Dear Blog,
I have missed you.  I probably think about you everyday...and there are so many things that I long to share with you.  But I must confess, it is really hard to face you.  It's nothing you should take personally.  It's just that you remind me of a season in my life that has come to a close.  You see, right now, I'm back in the in-between...and as of right now, I really really REALLY hate the in-betweenness.  It's uncomfortable.  It's overwhelming.  It's calling forth the birth of something knew.  Labor sucks.  And it's beautiful.  It's painful.  And it's a miracle.  It's messy.  And it's transformative.  

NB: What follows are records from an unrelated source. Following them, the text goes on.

Lemma putchar_refines_terminal_witness :
  let v' := putchar_at_cursor demo_video 65 in
  let '(cells, row, col) := term_put (at_cell demo_video, cursor_row demo_video, cursor_col demo_video) 65 in
  video_wf v' /\ cursor_row v' = row /\ cursor_col v' = col /\ same_cells v' cells /\
  ports v' = ports demo_video ++ cursor_ports row col /\
  (3 <= cursor_row demo_video -> 3 <= row /\
     forall r k, 0 <= r < 3 -> 0 <= k < 80 -> at_cell v' r k = at_cell demo_video r k).
Proof.
  apply (putchar_refines_terminal demo_video 65).
  split; [reflexivity|split; [discriminate|reflexivity]|split; [discriminate|reflexivity]].
Defined.
End claims.
(* ===== verification/VmmSpec.v ===== *)
(** The paging code against the processor's page walk: the four-level tree as
    a partial map from paths to tables, the translations it holds, and what
    mapping, unmapping and the query functions of [Vmm.v] do to them. *)
From S2P Require Import Prelude Mem Pmm Vmm.

(** * Bits of an entry *)

Section bits.
Implicit Types (a e f x : Z).

(** The address part, arithmetically. *)
Lemma table_addr_eq e : table_addr e = e mod 2 ^ 52 / 4096 * 4096.
Proof.
  unfold table_addr, PAGE_ADDR_MASK.
  change 0x000FFFFFFFFFF000 with (Z.shiftl (Z.ones 40) 12).
  change 4096 with (2 ^ 12) at 1 2. rewrite <- Z.shiftr_div_pow2, <- Z.shiftl_mul_pow2 by lia.
  apply Z.bits_inj'. intros n Hn. rewrite Z.land_spec, !Z.shiftl_spec by lia.
  destruct (decide (n < 12)).
  - rewrite !(Z.testbit_neg_r _ (n - 12)) by lia. apply andb_false_r.
  - rewrite Z.shiftr_spec by lia. replace (n - 12 + 12) with n by lia.
    destruct (decide (n < 52)).
    + rewrite Z.ones_spec_low, Z.mod_pow2_bits_low by lia. apply andb_true_r.
    + rewrite Z.ones_spec_high, Z.mod_pow2_bits_high by lia. apply andb_false_r.
Qed.

Lemma table_addr_mod e : table_addr e mod 4096 = 0.
Proof. rewrite table_addr_eq. apply Z.mod_mul. lia. Qed.

Lemma table_addr_bounds e : 0 <= table_addr e < 2 ^ 52.
Proof.
  rewrite table_addr_eq. pose proof (Z.mod_pos_bound e (2 ^ 52) ltac:(lia)). div_lia.
Qed.

Lemma table_addr_page a : 0 <= a < 2 ^ 52 -> a mod 4096 = 0 -> table_addr a = a.
Proof. intros. rewrite table_addr_eq, (Z.mod_small a) by lia. div_lia. Qed.

(** Bits below the address leave it alone. *)
Lemma table_addr_lor e f : Z.land f PAGE_ADDR_MASK = 0 -> table_addr (Z.lor e f) = table_addr e.
Proof. intros H. unfold table_addr. by rewrite Z.land_lor_distr_l, H, Z.lor_0_r. Qed.

Lemma table_addr_low f : 0 <= f < 4096 -> Z.land f PAGE_ADDR_MASK = 0.
Proof.
  intros. change (table_addr f = 0). rewrite table_addr_eq, Z.mod_small, Z.div_small by lia. done.
Qed.
(* ===== verification/VmmFrame.v ===== *)
(** The memory that the paging operations of [Vmm.v] leave alone, and the frames
    their clients take, fill and map. *)
From S2P Require Import Prelude Mem Pmm Vmm VmmSpec.

(** * Memory that the paging code leaves alone *)

(** A byte of a frame in use that is no table of the space. *)
Definition owned (root : Z) (v : vmm) (a : Z) : Prop :=
  0 <= a /\ is_used (vm_pmm v) (frame_of a) = true /\
  forall r t, path_ok r -> descend (vm_mem v) root r = Some t -> frame_of a <> frame_of t.

Lemma frame_of_nonneg a : 0 <= a -> 0 <= frame_of a.
Proof. intros. unfold frame_of, PMM_FRAME_SIZE. div_lia. Qed.

Lemma owned_evolves root keep v v' a :
  evolves root keep v v' -> owned root v a ->
  owned root v' a /\ ld8 (vm_mem v') a = ld8 (vm_mem v) a.
Proof.
  intros He (H0 & Hu & Hn). split; [|by apply (ev_data _ _ _ _ He)].
  split; [done|]. split; [apply (ev_used _ _ _ _ He); [by apply frame_of_nonneg|done]|].
  intros r t Hr Hd E. destruct (ev_table _ _ _ _ He r t Hr Hd) as [Hd'|Hf]; [by eapply Hn|].
  rewrite <- E in Hf. congruence.
Qed.

(** Entries depend on the bytes of their tables only. *)
Lemma space_wf_data p m m' root (f : Z) :
  space_wf p m root -> aligned f -> only_differ m m' f 4096 ->
  (forall r t, path_ok r -> descend m root r = Some t -> t <> f) ->
  space_wf p m' root /\ (forall r, path_ok r -> descend m' root r = descend m root r) /\
  (forall r t i, path_ok r -> descend m root r = Some t -> index_ok i -> entry m' t i = entry m t i).
Proof.
  intros Hw [Hf _] Hm Hne.
  assert (E : forall r t i, path_ok r -> descend m root r = Some t -> index_ok i ->
    entry m' t i = entry m t i).
  { intros r t i Hr Hd Hi. apply (entry_only_differ m m' f); [done|done| |by eapply Hne|done].
    by eapply table_aligned. }
  assert (D : forall r, path_ok r -> descend m' root r = descend m root r).
  { induction r as [|j r IH] using rev_ind; intros Hr; [done|].
    pose proof (path_ok_prefix r j Hr) as Hr'. apply path_ok_snoc in Hr as (_ & _ & Hj).
    rewrite !descend_snoc, IH by done. destruct (descend m root r) as [t|] eqn:Et; simpl; [|done].
    by rewrite (E r t). }
  split; [|by split]. split.
  - intros r t Hr. rewrite D by done. by apply (wf_table _ _ _ Hw).
  - intros r r' t Hr Hr'. rewrite !D by done. by apply (wf_inj _ _ _ Hw).
  - intros r t i Hr Hl Hi. rewrite D by done. intros Hd. rewrite (E r t i) by done.
    by eapply (wf_upper _ _ _ Hw).
  - intros r t i Hr Hl Hi. rewrite D by done. intros Hd. rewrite (E r t i) by done.
    by eapply (wf_large _ _ _ Hw).
Qed.

(** Writing to a frame that was free at the start and is no table. *)
Lemma evolves_write root keep v v1 m2 (f : Z) :
  evolves root keep v v1 -> aligned f -> is_used (vm_pmm v) (frame_of f) = false ->
  (forall r t, path_ok r -> descend (vm_mem v1) root r = Some t -> t <> f) ->
  only_differ (vm_mem v1) m2 f 4096 ->
  evolves root keep v (with_mem v1 m2).
Proof.
  intros He Hf Hfree Hne Hm.
  destruct (space_wf_data _ _ m2 root f (ev_space _ _ _ _ He) Hf Hm Hne) as (Hw2 & D & E).
  split; simpl; try apply He; try done.
  - intros va Hk. rewrite <- (ev_leaf _ _ _ _ He va Hk). apply leaf_ext; auto with vmm.
    + intros pt Hd. apply (E (pt_path va)); auto with vmm.
    + intros pd _ Hd. apply (E (pd_path va)); auto with vmm.
  - intros r t Hr Hd. rewrite D by done. by apply (ev_path _ _ _ _ He).
  - intros r t i Hr Hd Hl Hu. pose proof (path_ok_prefix r i Hr) as Hr'.
    pose proof Hr as (_ & _ & Hi)%path_ok_snoc.
    rewrite (E r) by (try done; by apply (ev_path _ _ _ _ He)).
    by apply (ev_user _ _ _ _ He r t i Hr Hd).
  - intros r Hr. rewrite <- (ev_write _ _ _ _ He r Hr). by apply links_writable_ext.
  - intros r t Hr. rewrite D by done. by apply (ev_table _ _ _ _ He).
  - intros a Ha Hu Hn. rewrite <- (ev_data _ _ _ _ He a Ha Hu Hn).
    apply Hm, frame_apart; [apply Hf|]. intros Ef. rewrite Ef in Hu. congruence.
Qed.

(** More frames in use. *)
Lemma evolves_more_used root v p' :
  vmm_wf root v -> pmm_wf p' ->
  (forall g, 0 <= g -> is_used (vm_pmm v) g = true -> is_used p' g = true) ->
  evolves root (fun _ => True) v (with_pmm v p').
Proof.
  intros (Hw & Hp & H0) Hp' Hmono. split; simpl; try done.
  - split; try apply Hw. intros r t Hr Hd. destruct (wf_table _ _ _ Hw r t Hr Hd) as [Ha E].
    split; [done|]. apply Hmono; [|done]. apply frame_of_nonneg. destruct Ha. lia.
  - split; [done|]. by apply Hmono.
  - intros r t Hr Hd. by left.
Qed.

(** A frame just allocated. *)
Lemma evolves_alloc root v p' (f : Z) :
  vmm_wf root v -> pmm_wf p' ->
  (forall g, 0 <= g -> is_used p' g = (frame_of f =? g) || is_used (vm_pmm v) g) ->
  evolves root (fun _ => True) v (with_pmm v p').
Proof.
  intros Hw Hp' Hu. apply evolves_more_used; [done|done|]. intros g Hg E. by rewrite Hu, E, orb_true_r.
Qed.

Lemma evolves_free_frames root keep v v' :
  pmm_wf (vm_pmm v) -> evolves root keep v v' -> free_frames (vm_pmm v') <= free_frames (vm_pmm v).
Proof.
  intros [Hc _] He. destruct (ev_pmm _ _ _ _ He) as [[Hc' _] _]. rewrite Hc, Hc'.
  unfold free_count. apply count_if_le. intros f Hf Hu. apply negb_true_iff in Hu.
  apply negb_true_iff. destruct (is_used (vm_pmm v) f) eqn:E; [|done].
  rewrite (ev_used _ _ _ _ He) in Hu; [done|lia|done].
Qed.

(** * Frames of a client *)

(** A frame that was free in [v0], is in use and no table in [v]. *)
Definition own_frame (root : Z) (v0 v : vmm) (f : Z) : Prop :=
  aligned f /\ is_used (vm_pmm v0) (frame_of f) = false /\
  forall o, 0 <= o < 4096 -> owned root v (f + o).

Lemma own_frame_no_table root v0 v f :
  own_frame root v0 v f ->
  forall r t, path_ok r -> descend (vm_mem v) root r = Some t -> t <> f.
Proof.
  intros (_ & _ & Ho) r t Hr Hd ->. destruct (Ho 0 ltac:(lia)) as (_ & _ & Hn).
  apply (Hn r f Hr Hd). f_equal. lia.
Qed.

(** Writing to such a frame. *)
Lemma own_frame_write root keep v0 v f m2 :
  evolves root keep v0 v -> own_frame root v0 v f -> only_differ (vm_mem v) m2 f 4096 ->
  evolves root keep v0 (with_mem v m2) /\ own_frame root v0 (with_mem v m2) f /\
  forall va page attrs, user_page (vm_mem v) root va page attrs -> user_page m2 root va page attrs.
Proof.
  intros He Hown Hm. pose proof Hown as (Hf & Hfree & Ho).
  pose proof (own_frame_no_table _ _ _ _ Hown) as Hnt.
  destruct (space_wf_data _ _ m2 root f (ev_space _ _ _ _ He) Hf Hm Hnt) as (_ & D & E).
  split; [by eapply evolves_write|]. split.
  - split; [done|]. split; [done|]. intros o Hoo. destruct (Ho o Hoo) as (Ha & Hb & Hc).
    split; [done|]. split; [done|]. intros r t Hr. simpl. rewrite D by done. by apply Hc.
  - intros va page attrs (pt & Hd & (U4 & U3 & U2) & Hv). exists pt.
    rewrite D by auto with vmm. split; [done|]. split.
    + split_and!.
      * rewrite (E [] root); auto with vmm.
      * intros t. rewrite D by auto with vmm. intros Ht.
        rewrite (E [pml4_index va] t); auto with vmm.
      * intros t. rewrite D by auto with vmm. intros Ht. rewrite (E (pd_path va) t); auto with vmm.
    + rewrite (E (pt_path va) pt); auto with vmm.
Qed.

(** A frame just taken from the allocator. *)
Lemma own_frame_alloc root v p' f :
  vmm_wf root v -> aligned f -> is_used (vm_pmm v) (frame_of f) = false ->
  (forall g, 0 <= g -> is_used p' g = (frame_of f =? g) || is_used (vm_pmm v) g) ->
  own_frame root v (with_pmm v p') f.
Proof.
  intros Hw Hf Hfree Hus. split; [done|]. split; [done|]. intros o Ho.
  pose proof Hf as [Hfm Hfb].
  assert (Efo : frame_of (f + o) = frame_of f) by (unfold frame_of, PMM_FRAME_SIZE; div_lia).
  split; [lia|]. rewrite Efo. simpl. split.
  - rewrite Hus, Z.eqb_refl by (apply frame_of_nonneg; lia). done.
  - intros r t Hr Hd Ef. destruct (wf_table _ _ _ (proj1 Hw) r t Hr Hd) as [_ Hu].
    rewrite <- Ef in Hu. congruence.
Qed.

Lemma own_frame_evolves root keep v0 v v' f :
  evolves root keep v v' -> own_frame root v0 v f -> own_frame root v0 v' f.
Proof.
  intros He (Hf & Hfree & Ho). split; [done|]. split; [done|]. intros o Hoo.
  apply (owned_evolves _ _ _ _ _ He), Ho, Hoo.
Qed.

(** [pmm_alloc_zeroed_frame] for a client of the space. *)
Lemma zeroed_frame_spec root v :
  vmm_wf root v ->
  let '(p, m, f) := pmm_alloc_zeroed_frame (vm_pmm v) (vm_mem v) in
  let v' := with_mem (with_pmm v p) m in
  evolves root (fun _ => True) v v' /\
  ((f = 0 /\ v' = v /\ no_frames v) \/
   (f <> 0 /\ own_frame root v v' f /\ forall o, 0 <= o < 4096 -> ld8 m (f + o) = 0)).
Proof.
  intros Hw. unfold pmm_alloc_zeroed_frame.
  destruct (vmm_alloc_cases v root Hw) as [[-> Hno]|(p' & f & -> & Hf0 & Hf & Hfree & Hp' & Hus)].
  - simpl. assert (E : with_mem (with_pmm v (vm_pmm v)) (vm_mem v) = v) by by destruct v.
    rewrite E. split; [by apply evolves_refl|by left].
  - replace (f =? 0) with false by lia.
    pose proof (evolves_alloc root v p' f Hw Hp' Hus) as E0.
    pose proof (own_frame_alloc root v p' f Hw Hf Hfree Hus) as O0.
    destruct (own_frame_write _ _ _ _ _ (fill8 (vm_mem v) f PMM_FRAME_SIZE 0) E0 O0
      (fill8_only_differ _ _ _ _)) as (E1 & O1 & _).
    split; [done|right]. split; [done|]. split; [done|].
    intros o Ho. unfold PMM_FRAME_SIZE. by rewrite fill8_spec, decide_True by lia.
Qed.

(** Giving such a frame back. *)
Lemma own_frame_free root keep v0 v f :
  evolves root keep v0 v -> own_frame root v0 v f ->
  evolves root keep v0 (with_pmm v (pmm_free_frame (vm_pmm v) f)) /\
  free_frames (pmm_free_frame (vm_pmm v) f) = free_frames (vm_pmm v) + 1.
Proof.
  intros He Hown. pose proof Hown as ((Hfm & Hfb) & Hfree & Ho).
  pose proof (own_frame_no_table _ _ _ _ Hown) as Hnt.
  assert (Hfr : 0 <= frame_of f < PMM_MAX_FRAMES).
  { unfold PMM_MAX_MEMORY in Hfb. unfold frame_of, PMM_FRAME_SIZE. frames. div_lia. }
  assert (Hu : forall g, 0 <= g -> is_used (pmm_free_frame (vm_pmm v) f) g =
    negb (frame_of f =? g) && is_used (vm_pmm v) g).
  { intros g Hg. unfold pmm_free_frame. destruct (decide (g < PMM_MAX_FRAMES)).
    - apply is_used_set_free; lia.
    - rewrite !is_used_out by lia. by replace (frame_of f =? g) with false by lia. }
  assert (Huf : is_used (vm_pmm v) (frame_of f) = true).
  { destruct (Ho 0 ltac:(lia)) as (_ & H & _). by rewrite Z.add_0_r in H. }
  assert (Hmono : forall g, 0 <= g -> g <> frame_of f -> is_used (vm_pmm v) g = true ->
    is_used (pmm_free_frame (vm_pmm v) f) g = true).
  { intros g Hg Hne E. rewrite Hu, E by done. by replace (frame_of f =? g) with false by lia. }
  destruct (ev_pmm _ _ _ _ He) as [Hpw H0].
  split; [|by apply set_free_free_frames].
  split; simpl; try apply He.
  - pose proof (ev_space _ _ _ _ He) as Hw. split; try apply Hw. intros r t Hr Hd.
    destruct (wf_table _ _ _ Hw r t Hr Hd) as [[Htm Htb] Hut]. split; [done|].
    apply Hmono; [apply frame_of_nonneg; lia| |done]. intros Ef. apply (Hnt r t Hr Hd).
    unfold frame_of, PMM_FRAME_SIZE in Ef. div_lia.
  - split; [apply pmm_free_frame_wf; [lia|done]|]. apply Hmono; [done| |done].
    unfold frame_of, PMM_FRAME_SIZE. div_lia.
  - intros g Hg E. apply Hmono; [done|congruence|]. by apply (ev_used _ _ _ _ He).
Qed.

(** Another such frame is not touched by that. *)
Lemma own_frame_free_other root v0 v f g :
  own_frame root v0 v f -> own_frame root v0 v g -> frame_of f <> frame_of g ->
  own_frame root v0 (with_pmm v (pmm_free_frame (vm_pmm v) f)) g.
Proof.
  intros ((Hfm & Hfb) & _ & _) (Hg & Hfree & Ho) Hne. split; [done|]. split; [done|]. intros o Hoo.
  destruct (Ho o Hoo) as (Ha & Hu & Hn). split; [done|]. split; [|exact Hn].
  assert (Ego : frame_of (g + o) = frame_of g).
  { destruct Hg. unfold frame_of, PMM_FRAME_SIZE. div_lia. }
  rewrite Ego in Hu |- *. cbn [with_pmm vm_pmm]. unfold pmm_free_frame.
  assert (Hfr : 0 <= frame_of f < PMM_MAX_FRAMES).
  { unfold PMM_MAX_MEMORY in Hfb. unfold frame_of, PMM_FRAME_SIZE. frames. div_lia. }
  assert (0 <= frame_of g) by (apply frame_of_nonneg; destruct Hg; lia).
  destruct (decide (frame_of g < PMM_MAX_FRAMES)); [|by rewrite is_used_out by lia].
  rewrite is_used_set_free, Hu by lia. by replace (frame_of f =? frame_of g) with false by lia.
Qed.

(** ** Runs of frames *)

(** [n] frames from [start] on. *)
Definition own_run (root : Z) (v0 v : vmm) (start n : Z) : Prop :=
  forall i, 0 <= i < n -> own_frame root v0 v (start + i * 4096).

Lemma own_run_evolves root keep v0 v v' start n :
  evolves root keep v v' -> own_run root v0 v start n -> own_run root v0 v' start n.
Proof. intros He Hr i Hi. by eapply own_frame_evolves, Hr. Qed.

(** [pmm_alloc_contiguous] for a client of the space. *)
Lemma run_alloc_spec root v n :
  vmm_wf root v -> 0 < n < 18446744073709551616 ->
  let (p, a) := pmm_alloc_contiguous (vm_pmm v) n in
  evolves root (fun _ => True) v (with_pmm v p) /\
  ((a = 0 /\ p = vm_pmm v /\ forall s, 0 <= s -> s + n <= PMM_MAX_FRAMES -> ~ run_free (vm_pmm v) s n) \/
   (aligned a /\ a + n * 4096 <= PMM_MAX_MEMORY /\ own_run root v (with_pmm v p) a n)).
Proof.
  intros Hw Hn. pose proof Hw as (Hs & Hp & H0).
  destruct (pmm_alloc_contiguous_spec (vm_pmm v) n Hp Hn) as [Hno|s p' Hs0 Hsc Hrun _ Hused _ Hwf].
  - replace (with_pmm v (vm_pmm v)) with v by by destruct v. split; [by apply evolves_refl|]. by left.
  - assert (Hpos : s <> 0) by (intros ->; rewrite (Hrun 0) in H0 by lia; done).
    assert (He : evolves root (fun _ => True) v (with_pmm v p')).
    { apply evolves_more_used; [done|done|]. intros g Hg E. rewrite Hused by done. by rewrite E, orb_true_r. }
    split; [done|]. right. unfold PMM_FRAME_SIZE in *. frames.
    split; [split; [apply Z.mod_mul; lia|unfold PMM_MAX_MEMORY; lia]|]. split; [unfold PMM_MAX_MEMORY; lia|].
    intros i Hi. replace (s * 4096 + i * 4096) with ((s + i) * 4096) by lia.
    assert (Ef : forall o, 0 <= o < 4096 -> frame_of ((s + i) * 4096 + o) = s + i).
    { intros o Ho. unfold frame_of, PMM_FRAME_SIZE. div_lia. }
    pose proof (Ef 0 ltac:(lia)) as E0. rewrite Z.add_0_r in E0.
    assert (Hfree : is_used (vm_pmm v) (s + i) = false) by (apply Hrun; lia).
    split; [split; [apply Z.mod_mul; lia|unfold PMM_MAX_MEMORY; lia]|]. split; [by rewrite E0|].
    intros o Ho. split; [lia|]. rewrite Ef by done. cbn [with_pmm vm_pmm vm_mem]. split.
    + rewrite Hused by lia. replace (s <=? s + i) with true by lia. by replace (s + i <? s + n) with true by lia.
    + intros r t Hr Hd E. destruct (wf_table _ _ _ Hs r t Hr Hd) as [_ Hu]. rewrite <- E in Hu. congruence.
Qed.

(** Giving a run back, frame by frame. *)
Lemma own_run_free root keep v0 start n v :
  0 <= n -> evolves root keep v0 v -> own_run root v0 v start n ->
  let v' := with_pmm v (for_each 0 n (fun i p => pmm_free_frame p (start + i * 4096)) (vm_pmm v)) in
  evolves root keep v0 v'.
Proof.
  intros Hn He Hr. cbv zeta.
  assert (Hinv : let v' := with_pmm v (for_each 0 n (fun i p => pmm_free_frame p (start + i * 4096)) (vm_pmm v)) in
    evolves root keep v0 v' /\ forall i, n <= i < n -> own_frame root v0 v' (start + i * 4096)); [|apply Hinv].
  apply (for_each_inv 0 n _ (vm_pmm v) (fun k p => let v' := with_pmm v p in
    evolves root keep v0 v' /\ forall i, k <= i < n -> own_frame root v0 v' (start + i * 4096))).
  - done.
  - replace (with_pmm v (vm_pmm v)) with v by by destruct v. done.
  - intros k p Hk [He' Ho]. pose proof (Ho k ltac:(lia)) as Hok.
    destruct (own_frame_free _ _ _ _ _ He' Hok) as [He2 _]. split; [exact He2|]. intros i Hi.
    apply (own_frame_free_other root v0 (with_pmm v p)); [done|apply Ho; lia|].
    destruct Hok as [[_ ?] _]. unfold frame_of, PMM_FRAME_SIZE. div_lia.
Qed.

(** All addresses of a page are mapped alike. *)
Lemma user_page_same m root va va' page attrs :
  same_page va va' -> user_page m root va page attrs -> user_page m root va' page attrs.
Proof.
  intros [Hp Hi] (pt & Hd & (U4 & U3 & U2) & Hv). unfold pt_path in Hp. injection Hp as E4 E3 E2.
  exists pt. unfold user_path, pt_path, pd_path in *. rewrite <- Hi, <- E4, <- E3, <- E2.
  by split_and!.
Qed.

Lemma same_page_offset va a : 0 <= va -> va mod 4096 = 0 -> va <= a < va + 4096 -> same_page va a.
Proof. intros. apply same_page_number; [lia|lia|]. f_equal. div_lia. Qed.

When I was approaching my due date during my pregnancy with Faith I remember thinking, "I don't care how painful or how long the labor will be...I'm ready to endure it because I long so desperately to greet this precious life that's been dwelling in my belly."  When I was actually in labor, vomiting and shivering from the shock my body succumbed to, I remember yelling, "I don't want to do this...it hurts too bad.  I don't care what comes next...this hurts too bad."   
That pretty much sums up how I feel right now.  It hurts too bad.  But there remains that still small voice reminding me of the life that just might burst forth if I endure these labor pains.  
So, to you blog, I will try to return, though you make my heart feel the necessary contractions.